| YOUR INSTRUCTIONS |
In the entries below, the word "split" appears on some lines. Copy each of those lines.

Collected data
(** ** Clients

    A client calls the operations of vector.h, passing pointers to its own
    objects [F]; reading the vector through [vector_get] gives the values. *)

Inductive vop :=
| Push (element : Z)
| Pop
| Insert (position : nat) (element : Z)
| Erase (position : nat)
| SetAt (position : nat) (element : Z)
| Resize (k : nat)
| Clear.

Definition run_vop (op : vop) (v : vector) (s : objects) : outcome (vector * objects) :=
  match op with
  | Push e => vector_push_back can_alloc (scalar_copy alloc n) v e s
  | Pop => vector_pop_back c_free v s
  | Insert i e => vector_insert can_alloc (scalar_copy alloc n) c_free v (Z.of_nat i) e s
  | Erase i => vector_erase (scalar_copy alloc n) c_free v (Z.of_nat i) s
  | SetAt i e => vector_set (scalar_copy alloc n) c_free v (Z.of_nat i) e s
  | Resize k => vector_resize can_alloc c_free (scalar_default alloc n) v (Z.of_nat k) s
  | Clear => vector_clear c_free v s
  end.

Fixpoint run_vops (ops : list vop) (v : vector) (s : objects) : outcome (vector * objects) :=
  match ops with
  | [] => Done (v, s)
  | op :: ops => let! (v, s) := run_vop op v s in run_vops ops v s
  end.

(** The abstract vector: a list of values; [None] where the call is not allowed. *)
Definition client_value (F : objects) (e : Z) : option obj :=
  x ← F !! e; guard (e <> 0 /\ length x = n);; Some x.

Definition spec_vop (F : objects) (op : vop) (L : list obj) : option (list obj) :=
  guard (Z.of_nat (length L) < 2 ^ 58);;
  match op with
  | Push e => x ← client_value F e; Some (L ++ [x])
  | Pop => guard (L <> []);; Some (take (length L - 1) L)
  | Insert i e => x ← client_value F e; guard (0 < i <= length L)%nat;; Some (take i L ++ x :: drop i L)
  | Erase i => guard (i < length L)%nat;; Some (take i L ++ drop (S i) L)
  | SetAt i e => x ← client_value F e; guard (i < length L)%nat;; Some (<[i := x]> L)
  | Resize k => guard (Z.of_nat k <= 2 ^ 58);; Some (take k L ++ replicate (k - length L) (replicate n 0))
  | Clear => Some []
  end.

Fixpoint spec_vops (F : objects) (ops : list vop) (L : list obj) : option (list obj) :=
  match ops with
  | [] => Some L
  | op :: ops => spec_vop F op L ≫= spec_vops F ops
  end.

Definition vector_read (v : vector) (s : objects) (i : nat) : outcome obj :=
  let! p := vector_get v (Z.of_nat i) in deref (s !! p).

Lemma client_value_inv F e x : client_value F e = Some x -> F !! e = Some x /\ e <> 0 /\ length x = n.
Proof. unfold client_value. intros H. simplify_option_eq. naive_solver. Qed.

(** One operation implements the list operation. *)
Lemma vop_refines op v F s l L :
  vrep v F s l -> spec_vop F op l.*2 = Some L ->
  exists v' s' l', run_vop op v s = Done (v', s') /\ vrep v' F s' l' /\ l'.*2 = L.
Proof.
  intros Hv Hspec. unfold spec_vop in Hspec. rewrite length_fmap in Hspec.
  destruct op; cbn [run_vop]; simplify_option_eq;
    repeat match goal with
    | H : client_value _ _ = Some _ |- _ => apply client_value_inv in H as (? & ? & ?)
    end.
  - match goal with HF : F !! _ = Some ?y |- _ =>
      destruct (push_back_ok v F s l element y) as (v' & s' & l' & ? & ? & ?);
        [..|by eauto 10]; try done; by eapply own_foreign_lookup; [apply Hv|] end.
  - destruct l as [|[p x] l _] using rev_ind; [done|].
    destruct (pop_ok v F s l p x Hv) as (v' & Hrun & Hv'); [rewrite length_app in *; lia|].
    exists v', (delete p s), l. split; [done|]. split; [done|].
    rewrite fmap_app, length_app. cbn. replace (length l + 1 - 1)%nat with (length l.*2) by (rewrite length_fmap; lia).
    by rewrite take_app_length.
  - by apply insert_ok.
  - rewrite <- (take_drop_middle l position (l !!! position)) in Hv.
    2:{ apply list_lookup_lookup_total_lt. lia. }
    destruct (l !!! position) as [p x] eqn:El.
    destruct (erase_ok v F s (take position l) p x (drop (S position) l)) as (v' & s' & l' & Hrun & Hv' & Hl'); [done| |].
    { rewrite length_take, length_drop. lia. }
    rewrite length_take in Hrun. replace (position `min` length l)%nat with position in Hrun by lia.
    exists v', s', l'. split; [done|]. split; [done|]. by rewrite Hl', fmap_take, fmap_drop.
  - pose proof Hv as Hv0. rewrite <- (take_drop_middle l position (l !!! position)) in Hv0.
    2:{ apply list_lookup_lookup_total_lt. lia. }
    destruct (l !!! position) as [p x] eqn:El.
    match goal with HF : F !! _ = Some ?y |- _ =>
      destruct (set_ok v F s (take position l) p x (drop (S position) l) element y) as (v' & s' & q & Hrun & Hv');
        [done..|] end.
    rewrite length_take in Hrun. replace (position `min` length l)%nat with position in Hrun by lia.
    eexists v', s', _. split; [done|]. split; [done|].
    rewrite fmap_app, fmap_cons, fmap_take, fmap_drop. cbn.
    rewrite insert_take_drop by (rewrite length_fmap; lia). done.
  - destruct (resize_ok v F s l k Hv) as (v' & s' & l' & ? & ? & ?); [done|done|by eauto 10].
  - destruct (clear_ok v F s l Hv) as (v' & Hrun & Hv'). by exists v', F, [].
Qed.

Lemma vops_refine ops v F s l L :
  vrep v F s l -> spec_vops F ops l.*2 = Some L ->
  exists v' s' l', run_vops ops v s = Done (v', s') /\ vrep v' F s' l' /\ l'.*2 = L.
Proof.
  revert v s l. induction ops as [|op ops IH]; intros v s l Hv Hspec; cbn in *.
  - injection Hspec as Hspec. by exists v, s, l.
  - apply bind_Some in Hspec as (L1 & H1 & H2).
    destruct (vop_refines op v F s l L1 Hv H1) as (v1 & s1 & l1 & -> & Hv1 & Hl1). cbn [obind].
    apply (IH _ _ l1); [done|]. by rewrite Hl1.
Qed.

Lemma read_ok v F s l i x :
  vrep v F s l -> l.*2 !! i = Some x -> vector_read v s i = Done x.
Proof.
  intros [[rest Hs] Hsz Hc Hown] Hi. unfold vector_read, vector_get, c_assert.
  pose proof (lookup_lt_Some _ _ _ Hi) as Hlt. rewrite length_fmap in Hlt.
  rewrite (proj2 (Z.ltb_lt _ _)) by lia. cbn [obind].
  apply list_lookup_fmap_Some in Hi as ([p y] & -> & Hpy).
  rewrite <- (take_drop_middle l i _ Hpy) in Hs. unfold slots in Hs. rewrite !fmap_app, <- app_assoc in Hs. cbn in Hs.
  assert (Hi : Z.of_nat i = Z.of_nat (length (Some <$> (take i l).*1 : list (option Z)))).
  { rewrite !length_fmap, length_take. lia. }
  rewrite Hi, (aget_mid v _ _ _ Hs). cbn [obind].
  by rewrite (own_lookup _ _ _ p y Hown) by (by eapply list_elem_of_lookup_2).
Qed.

| PROBLEM SOLUTION |
    exists v', (delete p s), l. split; [done|]. split; [done|].
    exists v', s', l'. split; [done|]. split; [done|]. by rewrite Hl', fmap_take, fmap_drop.
    eexists v', s', _. split; [done|]. split; [done|].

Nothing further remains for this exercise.